The slogan that belief comes from is

“No taxation without representation…”

Without Representation.

The taxes were not the problem…

not having a say in government was.

 

Every fourth of July, I begin my day

by reading the Declaration of Independence.

It is a reminder to me that the very foundation

of this great experiment we call the United States of America

rests on the sacred spirit of liberalism.

 

When these fifty some odd men raised their hands and said “aye”

on July 4th, 1776, they did so in part because they were liberals…

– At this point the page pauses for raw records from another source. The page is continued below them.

(** X8: A host is missing from the host traffic matrix exactly when no record
    names it: hosts that were not seen are not filled in with zeros. *)
Theorem unseen_host_absent rs host :
  generate_host_traffic_matrix rs !! host = None
  ↔ Forall (λ r, host_traffic r !! host = None) rs.
Proof.
  unfold generate_host_traffic_matrix. rewrite host_matrix_fold_None.
  rewrite lookup_empty. intuition congruence.
Qed.

Lemma unseen_host_absent_witness :
  generate_host_traffic_matrix
    (analyze_all_pcaps "pcaps" [s1_capture; s2_capture]) !! "10.0.0.9"
  = None.
Proof.
  apply (proj2 (unseen_host_absent _ "10.0.0.9")).
  vm_compute. repeat constructor.
Defined.

Lemma host_matrix_fold_Some rs : ∀ acc host t,
  foldl (λ host_data r, add_traffic host_data (host_traffic r)) acc rs !! host
  = Some t →
  sent t = sent (default default_traffic (acc !! host))
           + foldr (λ r n, sent_of host r + n) 0 rs
  ∧ received t = received (default default_traffic (acc !! host))
                 + foldr (λ r n, received_of host r + n) 0 rs.
Proof.
  induction rs as [|r rs IH]; intros acc host t; simpl.
  - intros ->. simpl. lia.
  - intros Ht. apply IH in Ht as [Hs Hr]. rewrite Hs, Hr.
    rewrite add_traffic_lookup. unfold sent_of, received_of.
    destruct (host_traffic r !! host) as [t0|]; simpl; lia.
Qed.

(** X9: The entry of a host in the host traffic matrix holds the sum of the
    [sent] counters and the sum of the [received] counters that the records
    hold for the host. *)
Theorem host_totals_are_sums rs host t :
  generate_host_traffic_matrix rs !! host = Some t →
  sent t = foldr (λ r n, sent_of host r + n) 0 rs
  ∧ received t = foldr (λ r n, received_of host r + n) 0 rs.
Proof.
  unfold generate_host_traffic_matrix. intros Ht.
  apply host_matrix_fold_Some in Ht. by rewrite lookup_empty in Ht.
Qed.

Lemma host_totals_are_sums_witness :
  ∃ t, generate_host_traffic_matrix
         (analyze_all_pcaps "pcaps" [s1_capture; s2_capture]) !! "10.0.0.1"
       = Some t
       ∧ sent t = 7.
Proof.
  exists (Traffic 7 0).
  assert (Hlook : generate_host_traffic_matrix
            (analyze_all_pcaps "pcaps" [s1_capture; s2_capture]) !! "10.0.0.1"
            = Some (Traffic 7 0)) by (vm_compute; reflexivity).
  split; [exact Hlook|].
  rewrite (proj1 (host_totals_are_sums _ _ _ Hlook)). vm_compute. reflexivity.
Defined.

(** Two additions to the service totals commute. *)
Lemma service_step_comm (acc : gmap string Z) h1 t1 h2 t2 :
  let step := λ (host : string) (t : traffic) (acc : gmap string Z),
    match service_of host with
    | Some key => <[key := default 0 (acc !! key) + (sent t + received t)]> acc
    | None => acc
    end in
  step h1 t1 (step h2 t2 acc) = step h2 t2 (step h1 t1 acc).
Proof.
  simpl. destruct (service_of h1) as [k1|], (service_of h2) as [k2|]; try done.
  destruct (decide (k1 = k2)) as [->|Hne].
  - rewrite !lookup_insert_eq, !insert_insert_eq. simpl. f_equal. lia.
  - rewrite !lookup_insert_ne by done. by apply insert_insert_ne.
Qed.

Lemma add_service_traffic_comm acc d1 d2 :
  add_service_traffic (add_service_traffic acc d1) d2
  = add_service_traffic (add_service_traffic acc d2) d1.
Proof.
  unfold add_service_traffic.
  match goal with |- map_fold ?f _ _ = _ => set (step := f) end.
  apply (map_fold_comm_acc step (λ x, map_fold step x d1) acc d2).
  intros h2 t2 acc'. symmetry.
  apply (map_fold_comm_acc step (step h2 t2) acc' d1).
  intros h1 t1 acc''. apply (service_step_comm acc'' h1 t1 h2 t2).
Qed.

(** X10: The service totals of the report do not depend on the order of the
    records. *)
Theorem service_totals_order_independent rs rs' :
  rs ≡ₚ rs' → service_traffic rs = service_traffic rs'.
Proof.
  intros Hperm. unfold service_traffic.
  apply foldl_permutation_comm; [|done].
  intros b x y. apply add_service_traffic_comm.
Qed.

Lemma service_totals_order_independent_witness :
  service_traffic (analyze_all_pcaps "pcaps" [s1_capture; ranged_capture])
  = service_traffic (analyze_all_pcaps "pcaps" [ranged_capture; s1_capture]).
Proof.
  apply service_totals_order_independent. vm_compute. apply perm_swap.
Defined.

Lemma startswith_app p s : startswith p s = true → ∃ rest, s = p +:+ rest.
Proof.
  revert s. induction p as [|a p IH]; intros s; simpl.
  - by exists s.
  - destruct s as [|b s]; [done|].
    intros [Hab Hps]%andb_prop. apply Ascii.eqb_eq in Hab as ->.
    destruct (IH _ Hps) as [rest ->]. by exists rest.
Qed.

Lemma flat_address_no_service host :
  startswith "10.0.0." host = true → service_of host = None.
Proof. intros [rest ->]%startswith_app. reflexivity. Qed.

Lemma add_service_traffic_unchanged acc (d : gmap string traffic) :
  (∀ host t, d !! host = Some t → service_of host = None) →
  add_service_traffic acc d = acc.
Proof.
  unfold add_service_traffic.
  apply (map_fold_weak_ind (λ r (m : gmap string traffic),
           (∀ host t, m !! host = Some t → service_of host = None) → r = acc)).
  - done.
  - intros i x m r Hi IH Hall.
    rewrite (Hall i x) by apply lookup_insert_eq.
    apply IH. intros host t Hm. apply (Hall host t).
    rewrite lookup_insert_ne; [done|]. intros ->. congruence.
Qed.

(** X11: Hosts with the addresses of the topology, [10.0.0.x], are counted in no
    service: when every address of every record starts with [10.0.0.], the
    three service totals of the report stay 0. *)
Theorem flat_addresses_counted_in_no_service rs :
  Forall (λ r, ∀ host t, host_traffic r !! host = Some t →
                         startswith "10.0.0." host = true) rs →
  service_traffic rs = service_traffic_init.
Proof.
  unfold service_traffic. generalize service_traffic_init.
  induction rs as [|r rs IH]; intros acc Hall; simpl; [done|].
  apply Forall_cons in Hall as [Hr Hrs].
  rewrite add_service_traffic_unchanged; [by apply IH|].
  intros host t Ht. apply flat_address_no_service. by eapply Hr.
Qed.

Lemma flat_addresses_counted_in_no_service_witness :
  service_traffic (analyze_all_pcaps "pcaps" [s1_capture; s2_capture])
  = service_traffic_init.
Proof.
  apply flat_addresses_counted_in_no_service.
  assert (Hall : ∀ m : gmap string traffic,
            bool_decide (map_Forall (λ host _, startswith "10.0.0." host = true) m)
            = true →
            ∀ host t, m !! host = Some t → startswith "10.0.0." host = true).
  { intros m Hm%bool_decide_eq_true_1 host t Ht. exact (Hm host t Ht). }
  repeat constructor; apply Hall; vm_compute; reflexivity.
Defined.

(** With hosts in the three octet ranges, every host adds its [sent] and
    [received] counters to the total of its range. *)
Example service_traffic_ranged :
  let totals := service_traffic (analyze_all_pcaps "pcaps" [ranged_capture]) in
  totals !! "Web (10.0.1.x)" = Some 13
  ∧ totals !! "Video (10.0.2.x)" = Some 6
  ∧ totals !! "IoT (10.0.3.x)" = Some 7.
Proof. repeat split; vm_compute; reflexivity. Qed.

End HostProperties.

(** ** The analysis pipeline *)

Module PipelineProperties.
Import PyStr TrafficAnalyzer AnalysisReport IngestFacts AggregateFacts.
Import HostProperties Samples MoreSamples.

Lemma analyze_all_pcaps_app pcap_dir l1 l2 :
  analyze_all_pcaps pcap_dir (l1 ++ l2)
  = analyze_all_pcaps pcap_dir l1 ++ analyze_all_pcaps pcap_dir l2.
Proof. unfold analyze_all_pcaps. by rewrite filter_app, omap_app. Qed.

Lemma analyze_all_pcaps_cons pcap_dir f raw l :
  analyze_all_pcaps pcap_dir ((f, raw) :: l)
  = (if endswith ".pcap" f
     then match analyze_pcap (pcap_dir +:+ "/" +:+ f) raw with
          | Ok r => [r]
          | Raise _ => []
          end
     else [])
    ++ analyze_all_pcaps pcap_dir l.
Proof.
  unfold analyze_all_pcaps. rewrite filter_cons. simpl.
  destruct (endswith ".pcap" f) eqn:Hext.
  - rewrite decide_True by done. simpl.
    by destruct (analyze_pcap (pcap_dir +:+ "/" +:+ f) raw).
  - rewrite decide_False by done. done.
Qed.

(** X12: An entry of the directory that does not end in [.pcap], or whose analysis
    raises, is left out and changes nothing for the other captures. *)
Theorem unusable_entry_skipped pcap_dir l1 f raw l2 :
  endswith ".pcap" f = false
  ∨ (∃ e, analyze_pcap (pcap_dir +:+ "/" +:+ f) raw = Raise e) →
  analyze_all_pcaps pcap_dir (l1 ++ (f, raw) :: l2)
  = analyze_all_pcaps pcap_dir (l1 ++ l2).
Proof.
  intros Hskip. rewrite !analyze_all_pcaps_app, analyze_all_pcaps_cons.
  destruct Hskip as [->|[e ->]]; [done|].
  by destruct (endswith ".pcap" f).
Qed.

Lemma unusable_entry_skipped_witness :
  analyze_all_pcaps "pcaps" ([s1_capture] ++ notes_file :: [s2_capture])
  = analyze_all_pcaps "pcaps" ([s1_capture] ++ [s2_capture])
  ∧ analyze_all_pcaps "pcaps" ([s1_capture] ++ broken_capture :: [s2_capture])
    = analyze_all_pcaps "pcaps" ([s1_capture] ++ [s2_capture]).
Proof.
  split.
  - apply (unusable_entry_skipped "pcaps" [s1_capture] "notes.txt"
             (RawSummary 1 1 0 0 None) [s2_capture]).
    left. reflexivity.
  - apply (unusable_entry_skipped "pcaps" [s1_capture] "s3_20250605_100000.pcap"
             (RawSummary 60 50 5 5 (Some "many 10.0.0.5")) [s2_capture]).
    right. exists ValueError. reflexivity.
Defined.

(** X13: Every capture file with a readable listing gives one record, in the order
    of the directory listing, with the frame count of the file as its
    total. *)
Theorem one_record_per_readable_capture pcap_dir listing :
  Forall (λ f, endswith ".pcap" f.1 = true
               ∧ listing_readable (src_listing f.2) = true) listing →
  total_packets <$> analyze_all_pcaps pcap_dir listing
  = (λ f, wc_all f.2) <$> listing.
Proof.
  induction 1 as [|[f raw] listing [Hext Hread] _ IH]; [done|].
  rewrite analyze_all_pcaps_cons, fmap_app, IH. simpl in *. rewrite Hext.
  destruct (parse_host_traffic_readable _ Hread) as [m Hm].
  by rewrite (analyze_pcap_parsed _ _ _ Hm).
Qed.

Lemma one_record_per_readable_capture_witness :
  total_packets <$> analyze_all_pcaps "pcaps" [s1_capture; s2_capture]
  = [120; 340].
Proof.
  apply (one_record_per_readable_capture "pcaps" [s1_capture; s2_capture]).
  repeat constructor.
Defined.

Lemma host_lines_app l1 l2 : ∀ m,
  host_lines m (l1 ++ l2) = (m' ← host_lines m l1; host_lines m' l2).
Proof.
  induction l1 as [|line l1 IH]; intros m; simpl; [done|].
  destruct (host_line m line) as [m1|e]; simpl; [apply IH|done].
Qed.

(** X15: A line of the address listing that does not consist of exactly two
    fields is passed over: the address map, and whether the parse raises,
    are what they are without the line. *)
Theorem malformed_line_ignored m l1 line l2 :
  length (split_ws (strip line)) ≠ 2%nat →
  host_lines m (l1 ++ line :: l2) = host_lines m (l1 ++ l2).
Proof.
  intros Hfields. rewrite !host_lines_app.
  destruct (host_lines m l1) as [m1|e]; simpl; [|done].
  assert (Hline : host_line m1 line = Ok m1).
  { unfold host_line. destruct line as [|a line]; [done|].
    by destruct (split_ws (strip (String a line))) as [|c [|ip [|? ?]]]. }
  by rewrite Hline.
Qed.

not in the modern sense of the set of beliefs and issues

that have come to be associated with liberalism,

but rather in a more spiritual sense.

 

I think we as a society have become confused

as to what it means to be a liberal.

Be it in politics, or in our religious faith,

we have allowed the term “liberal”

to be attached to specific sets of beliefs and ideas.

When I say I am a “political liberal”

it probably brings forth assumptions that I believe certain things…

such as the need to fight global warming,

or that I believe in freedom of marriage, or in large government,

or in choice in reproductive rights,

or in a non-military based foreign policy.

 

Much of this I do believe in,

but these beliefs do not make me a liberal…

they only make me a Democrat.

Different beliefs once made me a Republican,

and for a short while a Libertarian…

but you know what?  Even then I think I was naturally a liberal.

 

When I say that I am a religious liberal

among my more conservative clergy colleagues,

it brings up for them all kinds of assumptions about what I believe.

 

These assumptions often include the idea

that Jesus was a man, not God;

that the physical resurrection from the cross is mythology;

that I believe that divine wisdom can be found

in many different religious traditions;

that I do not believe in hell;

that I believe that human reason

must guide our explorations of faith.

All of these things I do believe,

but they make me a Unitarian Universalist, not a liberal.

 

You see, liberalism is not about belief.

It is about how you relate to your beliefs.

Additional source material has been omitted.